DIRECTIONS:
Look through the material below and copy every line containing the word "with".

PROVIDED ENTRIES:
Lemma host_memcpy_extends h0 h d s n :
  host_extends h0 h -> h_next h0 <= d.1 -> host_extends h0 (host_memcpy h d s n).
Proof.
  intros [N B O] Hd. split; cbn; [done| |].
  - intros b o Hb. rewrite upd_block_ne by lia. auto.
  - intros Hok. apply bytes_ok_memcpy. auto.
Qed.

Lemma resolve_cow_extends h mp : host_extends h (resolve_cow h mp).2.
Proof.
  unfold resolve_cow. destruct (use_count h (m_cow mp) =? 1); cbn [fst snd].
  { apply host_extends_same_bytes; by autorewrite with host. }
  destruct (env_mmap_fails h (m_size mp)); [done|].
  destruct (host_mmap h _) as [p h1] eqn:Hm.
  assert (p = (h_next h, 0) /\ host_extends h h1) as [Hp He1].
  { unfold host_mmap in Hm. injection Hm as <- <-. split; [done|]. apply host_mmap_extends. }
  destruct (env_mprotect_fails h1 _ _ _); cbn [fst snd].
  { etransitivity; [exact He1|]. by apply host_extends_same_bytes. }
  set (h2 := host_mprotect h1 _ _ _). set (h3 := host_memcpy h2 _ _ _).
  assert (host_extends h h3) as He3.
  { apply host_memcpy_extends; [|subst p; cbn; lia].
    etransitivity; [exact He1|]. by apply host_extends_same_bytes. }
  etransitivity; [exact He3|]. apply host_extends_same_bytes.
  - rewrite run_deleter_next, h_next_shared_reset. by destruct (env_mprotect_fails _ _ _ _).
  - rewrite run_deleter_bytes, h_bytes_shared_reset. by destruct (env_mprotect_fails _ _ _ _).
Qed.

Lemma resolve_cow_spec h mp mp' h' :
  resolve_cow h mp = (Some mp', h') -> (m_data mp).1 < h_next h -> cow_resolved h mp h' mp'.
Proof.
  unfold resolve_cow. intros Hr Hblk. destruct (use_count h (m_cow mp) =? 1).
  { injection Hr as <- <-. split; cbn; autorewrite with host; auto. }
  destruct (env_mmap_fails h (m_size mp)); [done|].
  destruct (host_mmap h _) as [p h1] eqn:Hm. unfold host_mmap in Hm. injection Hm as <- <-.
  destruct (env_mprotect_fails _ _ _ _); [done|]. injection Hr as <- <-.
  split; cbn [m_paddr m_size m_flags m_cow m_data set_data set_cow fst snd]; auto.
  - rewrite run_deleter_next, h_next_shared_reset.
    destruct (env_mprotect_fails _ _ _ _); cbn; lia.
  - intros j Hj. rewrite run_deleter_bytes, h_bytes_shared_reset.
    destruct (env_mprotect_fails _ _ _ _); cbn -[Z.add Z.sub];
      rewrite upd_block_same, upd_block_ne by lia;
      (destruct (Z.leb_spec 0 (0 + j)), (Z.ltb_spec (0 + j) (0 + m_size mp)); try lia);
      cbn [andb]; f_equal; lia.
Qed.

End Cow.
Lemma piece_part mp lo sz fl pth :
  m_paddr mp <= lo -> 0 < sz -> lo + sz <= m_paddr mp + m_size mp -> part_of (piece mp lo sz fl pth) mp.
Proof. intros. unfold part_of. cbn. split; [lia|]. split; [lia|]. split; [lia|done]. Qed.

(** ** The sharing discipline *)

Lemma refs_perm c l l' : l ≡ₚ l' -> refs c l = refs c l'.
Proof. induction 1; cbn [refs]; try congruence; lia. Qed.

Lemma refs_app c l l' : refs c (l ++ l') = refs c l + refs c l'.
Proof. induction l as [|x r IH]; cbn [refs app]; [lia|]. rewrite IH. lia. Qed.

Lemma refs_pos c l : 0 < refs c l -> exists mp, mp ∈ l /\ m_cow mp = Some c.
Proof.
  induction l as [|x r IH]; cbn [refs]; [lia|]. intros H. case_decide as Hd.
  - exists x. split; [by constructor|done].
  - destruct IH as (mp & ? & ?); [lia|]. exists mp. split; [by constructor|done].
Qed.

Lemma refs_zero c l mp : refs c l = 0 -> mp ∈ l -> m_cow mp <> Some c.
Proof. intros Hz Hin Hc. apply list_elem_of_lookup in Hin as [i Hi]. pose proof (refs_one i mp c l Hi Hc). lia. Qed.

Lemma share_ok_perm h l l' : l ≡ₚ l' -> share_ok h l -> share_ok h l'.
Proof.
  intros Hp [Hd Hu Hb Ho Hc Hl]. split.
  - apply symmetry, Permutation_inj in Hp as [_ (f & Hf & Hlk)]. intros i j a b Ha Hbb Hne.
    rewrite Hlk in Ha, Hbb. eapply Hd; [exact Ha|exact Hbb|]. by intros ?%(inj f).
  - intros i c mp Hi Hcow. apply list_elem_of_lookup_2 in Hi. rewrite <- Hp in Hi.
    apply list_elem_of_lookup in Hi as [k Hk]. rewrite (Hu k c mp Hk Hcow). by apply refs_perm.
  - unfold blocks_ok. by rewrite <- Hp.
  - by rewrite <- Hp.
  - intros c b Hcb. destruct (Hc c b Hcb) as (? & ? & Hall). split; [done|]. split; [done|].
    intros Hod. rewrite <- Hp. auto.
  - eapply Forall_impl; [exact Hl|]. intros u [? Hu']. split; [done|]. by rewrite <- Hp.
Qed.

(** The order of the segments does not matter. *)
#[export] Instance share_ok_proper h : Proper ((≡ₚ) ==> iff) (share_ok h).
Proof. intros l l' Hp. split; apply share_ok_perm; [done|by symmetry]. Qed.

(** [share_ok] with its first segment set apart. *)
Lemma share_ok_cons h x r :
  share_ok h (x :: r) ->
  (forall b, b ∈ r -> hrange_disjoint x b \/ exists c, m_cow x = Some c /\ m_cow b = Some c) /\
  (forall c, 0 < refs c (x :: r) -> use_count h (Some c) = refs c (x :: r)).
Proof.
  intros Hs. split.
  - intros b Hin. apply list_elem_of_lookup in Hin as [i Hi]. by apply (sh_disj _ _ Hs 0 (S i)).
  - intros c Hc. apply refs_pos in Hc as (mp & Hin & Hcow). apply list_elem_of_lookup in Hin as [i Hi].
    by eapply sh_use.
Qed.
(** Later stores of a run leave the earlier words alone. *)
Lemma load_store_words_before m p i ws k :
  k < i -> load (store_words m p i ws) (padd p (8 * k)) 8 = load m (padd p (8 * k)) 8.
Proof.
  revert m i. induction ws as [|w t IH]; intros m i Hk; [done|]. cbn [store_words].
  rewrite IH by lia. apply host_read_write_disjoint. right. cbn [padd fst snd]. lia.
Qed.

Lemma load_store_words m p i ws k x :
  ws !! k = Some x -> load (store_words m p i ws) (padd p (8 * (i + Z.of_nat k))) 8 = u64 x.
Proof.
  revert m i k. induction ws as [|w t IH]; intros m i k Hk; [done|]. cbn [store_words].
  destruct k as [|k].
  - cbn in Hk. injection Hk as ->. rewrite Z.add_0_r, load_store_words_before by lia.
    apply host_read_write_same.
  - replace (i + Z.of_nat (Datatypes.S k)) with (i + 1 + Z.of_nat k) by lia. by apply IH.
Qed.

Section Roundtrip.
Context {S : Type} {env : HostEnv}.

Abbreviation R v n := (reg v !!! n%nat).

(** The words a frame holds, in order. *)
Definition frame_words (v : vm S) (word ra : Z) (sg : bool) : list Z :=
  [word; R v 10; ra; R v 6; R v 7; R v 8; R v 9] ++
  if sg then [R v 0; R v 1; R v 2; R v 3; R v 4; R v 5] else [].

Definition bump_depth (d : Z) (v : vm S) : vm S := set_signal_depth (u64 (signal_depth v + d)) v.

Lemma write_frame_eq p word ra sg (v : vm S) :
  write_frame p word ra sg v =
  Ok tt (set_mm (store_words (mm v) p 0 (frame_words v word ra sg))
                (if sg then bump_depth 1 v else v)).
Proof. by destruct sg. Qed.
(* ===== verification/Interp.v ===== *)
(** * Interp: the interpreter

    The instruction handlers of insn.cpp ([ld], [ldx], [st], [do_atomic],
    [stx], [alu64], [alu], [jmp], [jmp32]), system calls ([do_syscall]), signal
    delivery ([deliver_signal]), [safepoint], [step] and [run], composed as the
    code composes them.  System calls, the debugger and the JIT are the
    interfaces of Vm.v.

    Main results: every instruction keeps the machine well formed and touches no
    byte of another address space, whatever a law-abiding system-call layer
    does; the instruction budget bounds every run; a killed machine stops with
    status 137; an interrupted system call restarts or returns -EINTR as its
    signal demands. *)

From S2P Require Import Prelude HostMem AddrSpace Isa Vm Frame SoftFp.
From Stdlib Require Import Lia.
From stdpp Require Import base numbers list gmap strings option.

Open Scope Z_scope.
Open Scope vm_scope.

Definition SA_RESTART : Z := 0x10000000.
Definition SA_SIGINFO : Z := 4.
Definition SYSCALL_RESTART : Z := -512.
Definition SYSCALL_RESTART_NOHAND : Z := -511.

Section Interp.
Context {S : Type} {env : HostEnv} {fp : HostFp}.
Context `{SyscallHandler S} `{DebugHooks S} {jit : Jit S}.

(** The instruction a host pointer designates. *)
Definition insn_at (p : hptr) : M S bpf_insn := w <- loadM p 8 ;; ret (decode_insn w).

(** ** Signals and system calls *)

(** [restart_syscall_pc_ = 0; restart_nohand_ = false]. *)
Definition clear_restart : M S unit :=
  modify (fun v => set_restart_nohand false (set_restart_pc 0 v)).

(** [vm::deliver_signal]. *)
Definition deliver_signal : M S bool :=
  o <- handle_signals ;;
  match o with
  | None => ret false
  | Some info =>
    restart <- gets restart_syscall_pc_ ;;
    if si_sig info =? 0 then
      (if negb (restart =? 0) then put_pc restart ;; clear_restart else ret tt) ;;
      ret true
    else
      h <- mmuM (si_handler info) 8 ;;
      match h with
      | None => ret false
      | Some _ =>
        pc0 <- pc ;;
        nohand <- gets restart_nohand_ ;;
        ret_addr <- (if negb (restart =? 0) then
                       if has (si_flags info) SA_RESTART && negb nohand
                       then clear_restart ;; ret restart
                       else set_r 0 (u64 (- EINTR)) ;; clear_restart ;; ret (u64 (restart + INSN_SIZE))
                     else ret pc0) ;;
        let want_siginfo := has (si_flags info) SA_SIGINFO in
        interrupted_sp <- r 10 ;;
        ok <- push_frame ret_addr (si_handler info) true want_siginfo ;;
        if negb ok then ret false
        else
          (if want_siginfo then
             base <- r 10 ;;
             build_siginfo base info ret_addr interrupted_sp ;;
             b2 <- r 10 ;; set_r 2 (u64 (b2 + SIGINFO_FRAME_SI_OFF)) ;;
             b3 <- r 10 ;; set_r 3 (u64 (b3 + SIGINFO_FRAME_UC_OFF))
           else ret tt) ;;
          set_r 1 (u64 (si_sig info)) ;;
          put_pc (si_handler info) ;;
          ret true
      end
  end.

EXERCISE SOLUTION:
  { apply host_extends_same_bytes; by autorewrite with host. }
  { injection Hr as <- <-. split; cbn; autorewrite with host; auto. }
(** [share_ok] with its first segment set apart. *)
  - replace (i + Z.of_nat (Datatypes.S k)) with (i + 1 + Z.of_nat k) by lia. by apply IH.
    does; the instruction budget bounds every run; a killed machine stops with
  match o with
      match h with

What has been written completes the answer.